Changes in hemopoietic and regulator levels in mice during fatal or nonfatal malarial infections. I. Erythropoietic populations.

Erythroid precursors BFU-E and CFU-E and erythroblasts (ERB) were monitored in the marrow and spleen of mice during fatal or nonfatal malaria. Transient depletions of marrow CFU-E and ERB without modification of BFU-E or erythropoietin (Epo) levels were found as early events in fatal infections. Before anemia development, erythropoiesis was reduced in the bone marrow but increased in the spleen. During the anemic phase, for comparable levels of anemia, plasma Epo levels were elevated to a similar degree in fatal and nonfatal malaria. In the bone marrow, CFU-E increased twofold and BFU-E were usually reduced as expected in severe anemia. ERB populations increased but remained below or within normal values, suggesting an impairment of marrow erythropoiesis related to early events following infection.

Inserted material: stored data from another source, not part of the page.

(** The body of the first loop, for one [remove_prefix]: a flag that is the
    bare prefix goes with the argument after it.  [args[idx]] is an element,
    [idx] being an index [findIndex] returned. *)
Definition remove_output_flag (args : list string) (remove_prefix : string)
  : list string :=
  let idx := Js.findIndex (carries remove_prefix) args in
  if idx <? 0 then args
  else
    match Js.index args idx with
    | Some arg =>
        if Z.of_nat (String.length arg) =? Z.of_nat (String.length remove_prefix) + 1
        then Js.splice args idx 2 []
        else Js.splice args idx 1 []
    | None => args
    end.

(** The body of the second loop, for one [remove]. *)
Definition remove_debug_flag (args : list string) (remove : string)
  : list string :=
  let idx := Js.findIndex (carries remove) args in
  if 0 <=? idx then Js.splice args idx 1 [] else args.

(** [item => !!item.match(/^[/-]c/)] *)
Definition matches_c (item : string) : bool :=
  match Js.chars item with
  | c0 :: c1 :: _ =>
      (Ascii.eqb c0 "/" || Ascii.eqb c0 "-") && Ascii.eqb c1 "c"
  | _ => false
  end.

(** The removal of the compile-only flag, [out_idx] and [out_arg]. *)
Definition remove_compile_flag (args : list string) : list string :=
  let out_idx := Js.findIndex matches_c args in
  if 0 <=? out_idx then
    match Js.index args out_idx with
    | Some out_arg =>
        if Z.of_nat (String.length out_arg) =? 2
        then Js.splice args out_idx 2 []
        else Js.splice args out_idx 1 []
    | None => args
    end
  else args.
Lemma text_extract_values_witness :
  let d := [(str "Methods",
             [VStr (str "We use an exam-ple here. More text")])] in
  let s' := State (str "Methods")
                  [VStr (str "We use an exam-ple here. More text")]
                  false false false d in
  scan_pages Samples.paper 800 50 10 (str "Serif") (fun _ _ => Ok [])
    Samples.methods (Some Samples.results) [] []
    [blocks (hd Samples.blank_page (pages Samples.paper))] 0 (initial [])
  = Ok (s', 0%nat)
  /\ forall k v, In (k, v) d -> exists t ds, v = VStr t :: map VDict ds.
Proof.
  intros d s'.
  assert (H : scan_pages Samples.paper 800 50 10 (str "Serif")
                (fun _ _ => Ok []) Samples.methods (Some Samples.results)
                [] [] [blocks (hd Samples.blank_page (pages Samples.paper))]
                0 (initial []) = Ok (s', 0%nat))
    by (vm_compute; reflexivity).
  split; [exact H|].
  apply (text_extract_values _ _ _ _ _ _ _ _ _ _ _ _ H).
  intros k v [].
Defined.

(* ------------------------------------------------------------------ *)
(** ** The headings of an HTML file *)

Import Html.

Lemma lit_inv ic l pos s cs (k : cont) x :
  m ic (Lit l) pos s cs k = Some x ->
  exists s', k (pos + length l)%nat s' cs = Some x.
Proof.
  cbn [m]. destruct (lit_match ic l s) as [s'|]; [|discriminate]. eauto.
Qed.
(** C1. For every list [xs] of length [L] and every [n >= 1],
    [chunks xs n] produces exactly [ceil(L/n)] chunks; the [k]-th chunk is
    the contiguous run of [xs] that starts at position [k*n]; every chunk
    but the last has length [n], the last one has between [1] and [n]
    elements; and the chunks concatenated in order give back [xs]. *)
Theorem chunks_partition (xs : list A) (n : Z) :
  1 <= n ->
  exists cs : list (list A),
    chunks xs n = Ok cs
    /\ Z.of_nat (length cs) = ceil_div (Z.of_nat (length xs)) n
    /\ (forall k, (k < length cs)%nat ->
          nth k cs [] = firstn (Z.to_nat n) (skipn (k * Z.to_nat n) xs))
    /\ (forall k, (S k < length cs)%nat -> Z.of_nat (length (nth k cs [])) = n)
    /\ (forall k, S k = length cs -> 1 <= Z.of_nat (length (nth k cs [])) <= n)
    /\ concat cs = xs.
Proof.
  intros Hn. assert (Hpos : 0 < n) by lia.
  pose proof (ceil_div_spec (Z.of_nat (length xs)) n Hpos) as Hc.
  set (c := ceil_div (Z.of_nat (length xs)) n) in *.
  assert (Hc0 : 0 <= c) by nia.
  set (chunk := fun k => firstn (Z.to_nat n) (skipn (k * Z.to_nat n) xs)).
  exists (map chunk (seq 0 (Z.to_nat c))).
  assert (Hnth : forall k, (k < Z.to_nat c)%nat ->
                   nth k (map chunk (seq 0 (Z.to_nat c))) [] = chunk k).
  { intros k Hk.
    rewrite (nth_indep _ [] (chunk 0%nat)) by (rewrite length_map, length_seq; exact Hk).
    rewrite map_nth, seq_nth by exact Hk. reflexivity. }
  assert (Hlen : forall k, length (chunk k)
                   = Nat.min (Z.to_nat n) (length xs - k * Z.to_nat n)).
  { intros k. unfold chunk. now rewrite length_firstn, length_skipn. }
  rewrite length_map, length_seq.
  repeat split.
  - rewrite chunks_pos by exact Hpos. reflexivity.
  - lia.
  - intros k Hk. now apply Hnth.
  - intros k Hk. rewrite Hnth, Hlen by lia. nia.
  - rewrite Hnth, Hlen by lia. nia.
  - rewrite Hnth, Hlen by lia. nia.
  - unfold chunk. rewrite concat_chunks_prefix by exact Hpos.
    apply firstn_all2. nia.
Qed.

(** C10 (as amended). A chunk size of zero makes the loop's [range] raise
    [ValueError]; a negative chunk size is not rejected: the [range] is
    empty and no chunk at all is produced. *)
Theorem chunks_nonpositive (xs : list A) (n : Z) :
  n <= 0 ->
  chunks xs n
  = if n =? 0 then Raise (ValueError "range() arg 3 must not be zero") else Ok [].
Proof.
  intros Hn. unfold chunks, PyList.range, PyList.range_len.
  destruct (Z.eqb_spec n 0); [reflexivity |].
  destruct (Z.ltb_spec 0 n); [lia |].
  destruct (Z.ltb_spec n 0); [| lia].
  destruct (Z.ltb_spec (Z.of_nat (length xs)) 0); [lia |].
  reflexivity.
Qed.

End ChunksFacts.

(** The two scenarios of the unit tests. *)
Example chunks_abc_2 : chunks ["a"; "b"; "c"] 2 = Ok [["a"; "b"]; ["c"]].
Proof. reflexivity. Qed.

Example chunks_abc_1 : chunks ["a"; "b"; "c"] 1 = Ok [["a"]; ["b"]; ["c"]].
Proof. reflexivity. Qed.

Lemma chunks_partition_witness :
  1 <= 2 /\
  exists cs : list (list string),
    chunks ["a"; "b"; "c"] 2 = Ok cs
    /\ Z.of_nat (length cs) = ceil_div (Z.of_nat (length ["a"; "b"; "c"])) 2
    /\ (forall k, (k < length cs)%nat ->
          nth k cs [] = firstn (Z.to_nat 2) (skipn (k * Z.to_nat 2) ["a"; "b"; "c"]))
    /\ (forall k, (S k < length cs)%nat -> Z.of_nat (length (nth k cs [])) = 2)
    /\ (forall k, S k = length cs -> 1 <= Z.of_nat (length (nth k cs [])) <= 2)
    /\ concat cs = ["a"; "b"; "c"].
Proof.
  split; [lia | apply (chunks_partition ["a"; "b"; "c"] 2); lia].
Defined.

(** A negative chunk size is accepted: consuming the generator ends
    normally and the single descriptor is in no chunk. *)
Lemma chunks_negative_not_rejected :
  chunks ["a"] (-1) = Ok [] /\ is_ok (chunks ["a"] (-1)) = true.
Proof. split; reflexivity. Qed.

Lemma chunks_nonpositive_witness :
  -1 <= 0 /\
  chunks ["a"] (-1)
  = if -1 =? 0 then Raise (ValueError "range() arg 3 must not be zero") else Ok [].
Proof.
  split; [lia | apply (chunks_nonpositive ["a"] (-1)); lia].
Defined.

(** ** The request loop *)

Section Properties.

Context {Payload : Type} (json_dumps : Payload -> string).

Lemma descriptors_map_VReq (ds : list (RequestInfo Payload)) :
  descriptors (map VReq ds) = ds.
Proof. induction ds as [| d ds IH]; simpl; congruence. Qed.

Lemma forallb_isinstance_map_VReq (ds : list (RequestInfo Payload)) :
  forallb isinstance_RequestInfo (map VReq ds) = true.
Proof. induction ds as [| d ds IH]; simpl; auto. Qed.

(** One turn of the loop when the exchange is answered by a body that
    decodes. *)
Lemma request_loop_cons (self : RequestPool) (w : env) (conn : nat)
    (d : RequestInfo Payload) (ds : list (RequestInfo Payload))
    (acc : list ResultTuple) (s : state) (text : string) :
  answered w (exchanges s) (wire_request json_dumps self d) = Some text ->
  request_loop json_dumps self w conn (d :: ds) acc s
  = request_loop json_dumps self w conn ds
      (acc ++ [(text, PrimFloat.sub (now w (S (ticks s))) (now w (ticks s)),
                endpoint d)])
      {| ticks := S (S (ticks s)); conns := conns s;
         exchanges := S (exchanges s); pending := None;
         log := log s
                ++ exchange_events w conn (ticks s)
                     (wire_request json_dumps self d) text |}.
Proof.
  unfold answered, wire_request, exchange_events. intros Hans.
  cbn [request_loop]. unfold bind at 1. cbn [time_time].
  destruct (data d) as [p |];
    unfold bind at 1; unfold conn_request; cbn [exchanges log];
    (destruct (server w (exchanges s) _) as [msg | msg | msg | body] eqn:Hsrv;
       try discriminate Hans);
    unfold bind at 1; unfold conn_getresponse; cbn [pending exchanges];
    rewrite Hsrv;
    unfold bind at 1; unfold response_read; cbn [content of_conn];
    unfold bind at 1; unfold bytes_decode;
    (destruct (Text.utf8_valid body); [| discriminate Hans]);
    injection Hans as <-;
    unfold ret at 1; unfold bind at 1;
    cbn [time_time ticks conns exchanges pending log];
    rewrite <- !app_assoc; reflexivity.
Qed.

Lemma connection_calls_exchange (w : env) (conn t : nat) (rq : http_request)
    (body : string) :
  connection_calls (exchange_events w conn t rq body) = [Sent conn rq].
Proof. reflexivity. Qed.

(** The loop over a list whose exchanges are all answered. *)
Lemma request_loop_answered (self : RequestPool) (w : env) (conn : nat)
    (ds : list (RequestInfo Payload)) :
  forall (acc : list ResultTuple) (s : state),
    (forall i d, nth_error ds i = Some d ->
       answered w (exchanges s + i) (wire_request json_dumps self d) <> None) ->
    exists (rs : list ResultTuple) (blocks : list (list event)) (s' : state),
      request_loop json_dumps self w conn ds acc s = (Ok (acc ++ rs), s')
      /\ length rs = length ds
      /\ length blocks = length ds
      /\ (forall i d, nth_error ds i = Some d ->
            exists text,
              answered w (exchanges s + i) (wire_request json_dumps self d) = Some text
              /\ nth_error rs i
                 = Some (text,
                         PrimFloat.sub (now w (S (ticks s + 2 * i)))
                                       (now w (ticks s + 2 * i)),
                         endpoint d)
              /\ nth_error blocks i
                 = Some (exchange_events w conn (ticks s + 2 * i)
                           (wire_request json_dumps self d) text))
      /\ log s' = log s ++ concat blocks
      /\ connection_calls (concat blocks)
         = map (fun d => Sent conn (wire_request json_dumps self d)) ds
      /\ conns s' = conns s.
Proof.
  induction ds as [| d ds IH]; intros acc s Hans.
  - exists [], [], s. cbn. rewrite !app_nil_r.
    split; [reflexivity |]. split; [reflexivity |]. split; [reflexivity |].
    split; [intros [| i] d0 H; discriminate H |].
    split; [reflexivity |]. split; reflexivity.
  - destruct (answered w (exchanges s) (wire_request json_dumps self d))
      as [text |] eqn:H0.
    2:{ exfalso. apply (Hans 0%nat d eq_refl). now rewrite Nat.add_0_r. }
    rewrite (request_loop_cons self w conn d ds acc s text H0).
    set (b := exchange_events w conn (ticks s) (wire_request json_dumps self d) text).
    set (s1 := {| ticks := S (S (ticks s)); conns := conns s;
                  exchanges := S (exchanges s); pending := None;
                  log := log s ++ b |}).
    set (t := (text, PrimFloat.sub (now w (S (ticks s))) (now w (ticks s)),
               endpoint d)).
    destruct (IH (acc ++ [t]) s1)
      as (rs & blocks & s' & Hrun & Hlen & Hlenb & Hnth & Hlog & Hcalls & Hconns).
    { intros i d0 Hi. cbn [s1 exchanges].
      replace (S (exchanges s) + i)%nat with (exchanges s + S i)%nat by lia.
      now apply (Hans (S i)). }
    exists (t :: rs), (b :: blocks), s'.
    split; [rewrite Hrun, <- app_assoc; reflexivity |].
    split; [cbn; now rewrite Hlen |].
    split; [cbn; now rewrite Hlenb |].
    split; [| split; [| split]].
    + intros [| i] d0 Hi.
      * injection Hi as <-. exists text.
        change (2 * 0)%nat with 0%nat. rewrite !Nat.add_0_r.
        split; [exact H0 |]. split; reflexivity.
      * destruct (Hnth i d0 Hi) as (text' & Ha & Hr & Hb).
        exists text'. cbn [s1 exchanges ticks] in Ha, Hr, Hb.
        replace (exchanges s + S i)%nat with (S (exchanges s) + i)%nat by lia.
        replace (ticks s + 2 * S i)%nat with (S (S (ticks s)) + 2 * i)%nat by lia.
        split; [exact Ha |]. split; [exact Hr | exact Hb].
    + rewrite Hlog. cbn [s1 log concat]. now rewrite <- app_assoc.
    + cbn [concat]. unfold connection_calls in *. rewrite filter_app.
      fold (connection_calls b). unfold b.
      rewrite connection_calls_exchange, Hcalls. reflexivity.
    + rewrite Hconns. reflexivity.
Qed.
(** X10.  For a host that rounds to nearest and a bundle of fewer than
    2^32 events: bugSlayerScore is 50 when the events of the year hold
    neither an issue event nor a pull request event; otherwise it is the
    rounded percentage of issue events among the issue and pull request
    events, within half a point of 100 * issues / (issues + prs), so 100
    with issue events only and 0 with pull request events only. *)
Theorem bugSlayerScore_formula (h : JsHost) (now : Z) (data : AllGitHubData)
    (year : Z) :
  rounds_to_nearest h -> len (events data) < 2 ^ 32 ->
  let evs := eventsOfYear (tzOffset h) year (events data) in
  let issues := eventCount "IssuesEvent" evs in
  let prs := eventCount "PullRequestEvent" evs in
  let score := bugSlayerScore (calculateInsights h now data year) in
  (issues + prs = 0 -> score = 50)
  /\ (0 < issues + prs ->
      score = roundPercent h issues (issues + prs)
      /\ 2 * Z.abs (score * (issues + prs) - 100 * issues) <= issues + prs)
  /\ (0 < issues -> prs = 0 -> score = 100)
  /\ (0 < prs -> issues = 0 -> score = 0).
Proof.
  intros Hh Hevents. cbv zeta.
  set (evs := eventsOfYear (tzOffset h) year (events data)).
  change (bugSlayerScore (calculateInsights h now data year))
    with (sc_bugSlayerScore (calculateScores h evs (repos data))).
  rewrite calculateScores_eq. cbv zeta. cbn [sc_bugSlayerScore].
  pose proof (issues_and_prs_le evs) as Hle.
  pose proof (len_filter_le
                (fun event => Date.getFullYear (tzOffset h) (event_created_at event) =? year)
                (events data)) as Hfilter.
  fold (eventsOfYear (tzOffset h) year (events data)) in Hfilter. fold evs in Hfilter.
  pose proof (eventCount_nonneg "IssuesEvent" evs) as Hi.
  pose proof (eventCount_nonneg "PullRequestEvent" evs) as Hp.
  set (issues := eventCount "IssuesEvent" evs) in *.
  set (prs := eventCount "PullRequestEvent" evs) in *.
  split; [|split; [|split]].
  - intros Hnone. destruct (Z.gtb_spec (issues + prs) 0); [lia|reflexivity].
  - intros Hsome. destruct (Z.gtb_spec (issues + prs) 0); [|lia].
    split; [reflexivity|]. apply Hh; lia.
  - intros Hsome ->. destruct (Z.gtb_spec (issues + 0) 0); [|lia].
    rewrite Z.add_0_r. rewrite <- (Z.mul_1_l issues) at 1.
    rewrite (rounds_to_nearest_exact h 1) by (auto; lia). reflexivity.
  - intros Hsome ->. destruct (Z.gtb_spec (0 + prs) 0); [|lia].
    replace 0 with (0 * (0 + prs)) at 1 by ring.
    rewrite (rounds_to_nearest_exact h 0) by (auto; lia). reflexivity.
Qed.

Lemma bugSlayerScore_formula_witness :
  bugSlayerScore
    (calculateInsights (Exact.host 0) noon_2024_03_05
       (mkAllGitHubData ada [] oneIssueThreePRs None None) 2024)
  = 25.
Proof.
  refine (proj1 (proj1 (proj2
    (bugSlayerScore_formula (Exact.host 0) noon_2024_03_05
       (mkAllGitHubData ada [] oneIssueThreePRs None None) 2024
       (Exact_rounds_to_nearest 0) _)) _)).
  - vm_compute. reflexivity.
  - vm_compute. reflexivity.
Defined.

Lemma calculatePersonality_traits (events : list GitHubEvent)
    (repos : list GitHubRepo) (mostProductiveHour : Z)
    (activityByDay : list (string * Z)) (scores : Scores) :
  traits (calculatePersonality events repos mostProductiveHour activityByDay scores)
  = traitList repos mostProductiveHour activityByDay scores.
Proof.
  unfold calculatePersonality, traitList.
  destruct (isNightOwl mostProductiveHour && isPolyglot repos); [reflexivity|].
  destruct (isEarlyBird mostProductiveHour && isSolo scores); [reflexivity|].
  destruct (isWeekendWarrior activityByDay && (sc_bugSlayerScore scores >? 60));
    [reflexivity|].
  destruct (isPolyglot repos && negb (isSolo scores)); [reflexivity|].
  destruct (isSolo scores
            && (Z.of_nat (size (personalityLanguages repos)) <=? 2));
    [reflexivity|].
  destruct (isNightOwl mostProductiveHour && isWeekendWarrior activityByDay);
    reflexivity.
Qed.

(** The personality of the result, by its parts. *)
Lemma calculateInsights_personality (h : JsHost) (now : Z) (data : AllGitHubData)
    (year : Z) :
  let out := calculateInsights h now data year in
  personality out
  = calculatePersonality (eventsOfYear (tzOffset h) year (events data)) (repos data)
      (mostProductiveHour out) (activityByDay out)
      (mkScores (soloVsTeamScore out) (bugSlayerScore out)).
Proof.
  cbv zeta. unfold calculateInsights.
  cbn [personality mostProductiveHour activityByDay soloVsTeamScore bugSlayerScore].
  unfold eventsOfYear.
  destruct (calculateScores h _ (repos data)) as [solo bug]. reflexivity.
Qed.

(** X11.  For a host that rounds to nearest and a bundle of fewer than
    2^32 repositories and events: soloVsTeamScore and bugSlayerScore lie
    between 0 and 100, and the personality has exactly four traits, each
    with a value between 0 and 100. *)
Theorem scores_and_traits_in_range (h : JsHost) (now : Z) (data : AllGitHubData)
    (year : Z) :
  rounds_to_nearest h -> len (repos data) < 2 ^ 32 -> len (events data) < 2 ^ 32 ->
  let out := calculateInsights h now data year in
  0 <= soloVsTeamScore out <= 100
  /\ 0 <= bugSlayerScore out <= 100
  /\ length (traits (personality out)) = 4%nat
  /\ Forall (fun t => 0 <= value t <= 100) (traits (personality out)).
Proof.
  intros Hh Hrepos Hevents. cbv zeta.
  rewrite calculateInsights_personality. cbv zeta.
  rewrite calculatePersonality_traits.
  set (evs := eventsOfYear (tzOffset h) year (events data)).
  change (soloVsTeamScore (calculateInsights h now data year))
    with (soloScore (calculateScores h evs (repos data))).
  change (bugSlayerScore (calculateInsights h now data year))
    with (sc_bugSlayerScore (calculateScores h evs (repos data))).
  assert (len evs < 2 ^ 32) as Hevs.
  { pose proof (len_filter_le
                  (fun event => Date.getFullYear (tzOffset h) (event_created_at event) =? year)
                  (events data)) as Hle.
    fold (eventsOfYear (tzOffset h) year (events data)) in Hle. fold evs in Hle. lia. }
  destruct (scores_range h evs (repos data) Hh Hrepos Hevs) as [Hsolo Hbug].
  split; [exact Hsolo|]. split; [exact Hbug|]. split; [reflexivity|].
  unfold traitList. cbn [soloScore].
  repeat constructor; cbn [value]; try lia.
  - destruct (isNightOwl _); [lia|]. destruct (isEarlyBird _); lia.
  - destruct (isNightOwl _); [lia|]. destruct (isEarlyBird _); lia.
  - destruct (isWeekendWarrior _); lia.
  - destruct (isWeekendWarrior _); lia.
Qed.

Lemma scores_and_traits_in_range_witness :
  Forall (fun t => 0 <= value t <= 100)
    (traits (personality
       (calculateInsights (Exact.host 0) noon_2024_03_05
          (mkAllGitHubData ada fiveLanguages oneIssueThreePRs None None) 2024))).
Proof.
  refine (proj2 (proj2 (proj2
    (scores_and_traits_in_range (Exact.host 0) noon_2024_03_05
       (mkAllGitHubData ada fiveLanguages oneIssueThreePRs None None) 2024
       (Exact_rounds_to_nearest 0) _ _)))).
  - vm_compute. reflexivity.
  - vm_compute. reflexivity.
Defined.

(** X12.  When no event of the bundle falls in the year (the events API
    reaches back 90 days only), activityByHour is 24 zeros,
    mostProductiveHour is 0 and peakHourRange is 12 AM - 1 AM,
    bugSlayerScore is 50, the first trait is Night Owl with value 85, and
    the title is one of Nocturnal Polyglot, Deep Specialist, Code Ninja
    and Code Crafter: a developer without recorded events is presented as
    a night owl. *)
Theorem no_events_of_the_year (h : JsHost) (now : Z) (data : AllGitHubData)
    (year : Z) :
  eventsOfYear (tzOffset h) year (events data) = [] ->
  let out := calculateInsights h now data year in
  activityByHour out = replicate 24 0
  /\ mostProductiveHour out = 0
  /\ peakHourRange out = "12 AM - 1 AM"
  /\ bugSlayerScore out = 50
  /\ head (traits (personality out))
     = Some (mkPersonalityTrait "Night Owl" 85 "🦉 Codes when the moon is out")
  /\ title (personality out)
     ∈ ["Nocturnal Polyglot"; "Deep Specialist"; "Code Ninja"; "Code Crafter"].
Proof.
  intros Hnone. cbv zeta.
  assert (bugSlayerScore (calculateInsights h now data year) = 50) as Hbug.
  { change (bugSlayerScore (calculateInsights h now data year))
      with (sc_bugSlayerScore
              (calculateScores h (eventsOfYear (tzOffset h) year (events data))
                               (repos data))).
    rewrite Hnone, calculateScores_eq. reflexivity. }
  assert (mostProductiveHour (calculateInsights h now data year) = 0) as Hhour.
  { change (mostProductiveHour (calculateInsights h now data year))
      with (ap_mostProductiveHour
              (calculateActivityPatterns (tzOffset h)
                 (eventsOfYear (tzOffset h) year (events data))
                 (data_contributionCalendar data) year)).
    rewrite Hnone, calculateActivityPatterns_tables. reflexivity. }
  split; [|split; [exact Hhour|split; [|split; [exact Hbug|split]]]].
  - change (activityByHour (calculateInsights h now data year))
      with (ap_activityByHour
              (calculateActivityPatterns (tzOffset h)
                 (eventsOfYear (tzOffset h) year (events data))
                 (data_contributionCalendar data) year)).
    rewrite Hnone, calculateActivityPatterns_tables. reflexivity.
  - change (peakHourRange (calculateInsights h now data year))
      with (ap_peakHourRange
              (calculateActivityPatterns (tzOffset h)
                 (eventsOfYear (tzOffset h) year (events data))
                 (data_contributionCalendar data) year)).
    rewrite Hnone, calculateActivityPatterns_tables. reflexivity.
  - rewrite calculateInsights_personality. cbv zeta.
    rewrite calculatePersonality_traits, Hhour. reflexivity.
  - rewrite calculateInsights_personality. cbv zeta.
    rewrite calculatePersonality_title, Hhour, Hbug.
    unfold traitsOf, personalityRules.
    cbn [nightOwl earlyBird polyglot weekendWarrior solo bugSlayer
         distinctLanguages sc_bugSlayerScore firstMatch].
    change (isNightOwl 0) with true. change (isEarlyBird 0) with false.
    change (50 >? 60) with false.
    cbn [andb]. rewrite !andb_false_r.
    destruct (isPolyglot (repos data)); cbn [andb negb]; [set_solver|].
    destruct (isSolo _ && _); [set_solver|].
    destruct (isWeekendWarrior _); set_solver.
Qed.

Lemma no_events_of_the_year_witness :
  head (traits (personality
          (calculateInsights (Ieee.host 0) noon_2024_03_05 oneActiveDayData 2024)))
  = Some (mkPersonalityTrait "Night Owl" 85 "🦉 Codes when the moon is out").
Proof.
  refine (proj1 (proj2 (proj2 (proj2 (proj2
    (no_events_of_the_year (Ieee.host 0) noon_2024_03_05 oneActiveDayData 2024 _)))))).
  reflexivity.
Defined.
(** *** Termination on a finite key space *)

Lemma unvisited_shrinks (U vis : gset descriptor.Descriptor) k :
  k ∈ U -> k ∉ vis -> (size (U ∖ ({[k]} ∪ vis)) < size (U ∖ vis))%nat.
Proof. intros HU Hvis. apply subset_size. set_solver. Qed.

Lemma loop_terminates U :
  closed_in src opts U ->
  forall n w,
    (size (U ∖ visited w) <= n)%nat ->
    (forall i, i ∈ stack w -> descriptor.FromOCI (copyutil.Node i) ∈ U) ->
    exists fuel out, loop fuel src opts w = Some out.
Proof.
  intros HU n. induction n as [n IHn] using lt_wf_ind. intros w.
  remember (stack w) as st eqn:Hst. revert w Hst.
  induction st as [|current rest IHst]; intros w Hst Hsize Hin.
  - exists 1%nat. eexists. simpl. unfold step. rewrite <- Hst. reflexivity.
  - symmetry in Hst.
    assert (descriptor.FromOCI (copyutil.Node current) ∈ U) as HcU.
    { apply Hin. set_solver. }
    assert (forall i, i ∈ rest -> descriptor.FromOCI (copyutil.Node i) ∈ U) as HrU.
    { intros i Hi. apply Hin. set_solver. }
    destruct (decide (descriptor.FromOCI (copyutil.Node current) ∈ visited w))
      as [Hvis|Hvis].
    + destruct (IHst {| visited := visited w; roots := roots w;
                        stack := rest; trace := trace w |})
        as (fuel & out & Hloop); [done|done|done|].
      exists (S fuel), out. simpl. by rewrite (step_pop_visited w current rest).
    + pose proof (unvisited_shrinks U (visited w) _ HcU Hvis) as Hlt.
      assert (forall w',
                 visited w' = {[descriptor.FromOCI (copyutil.Node current)]} ∪ visited w ->
                 (forall i, i ∈ stack w' -> descriptor.FromOCI (copyutil.Node i) ∈ U) ->
                 exists fuel out, loop fuel src opts w' = Some out) as Hrec.
      { intros w' Hv Hs.
        apply (IHn (size (U ∖ visited w'))); [rewrite Hv; lia|lia|done]. }
      assert (exists r, step src opts w = r
                        ∧ match r with
                          | Next w' => exists fuel out, loop fuel src opts w' = Some out
                          | _ => True
                          end) as (r & Hr & Hnext).
      { eexists. split; [reflexivity|].
        unfold step. rewrite Hst. simpl. rewrite decide_False; [|done].
        destruct ((0 <? Depth opts) && (copyutil.Depth current =? Depth opts)).
        - apply Hrec; simpl; done.
        - destruct (findPredecessorsOf opts src (copyutil.Node current))
            as [calls [preds|e]] eqn:Hfind; [|done].
          destruct (Z.of_nat (length preds) =? 0).
          + apply Hrec; simpl; done.
          + apply Hrec; simpl; [done|].
            intros i. rewrite pushPredecessors_spec.
            rewrite elem_of_app, elem_of_reverse, list_elem_of_fmap.
            intros [(p & -> & Hp)|Hi]; [|by apply HrU].
            apply list_elem_of_filter in Hp as [_ Hp]. simpl.
            by eapply HU. }
      destruct r as [w'|w'|w' e].
      * destruct Hnext as (fuel & out & Hloop).
        exists (S fuel), out. simpl. fold (step src opts w). by rewrite Hr.
      * exists 1%nat. eexists. simpl. fold (step src opts w). by rewrite Hr.
      * exists 1%nat. eexists. simpl. fold (step src opts w). by rewrite Hr.
Qed.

In contrast, in the spleen, ERB production was strongly simulated but amplification of ERB, CFU-E, and BFU-E populations was 2.5-fold lower in fatal than in nonfatal malaria. The results suggest that a defect in amplification of splenic erythropoiesis is a crucial determinant of the fatal outcome of malarial infection. This may have been mediated by a defective stem cell migration or multiplication. Some evidence obtained during recovery stages suggested that a factor(s) other than Epo may control splenic erythropoiesis during the anemia associated with malaria.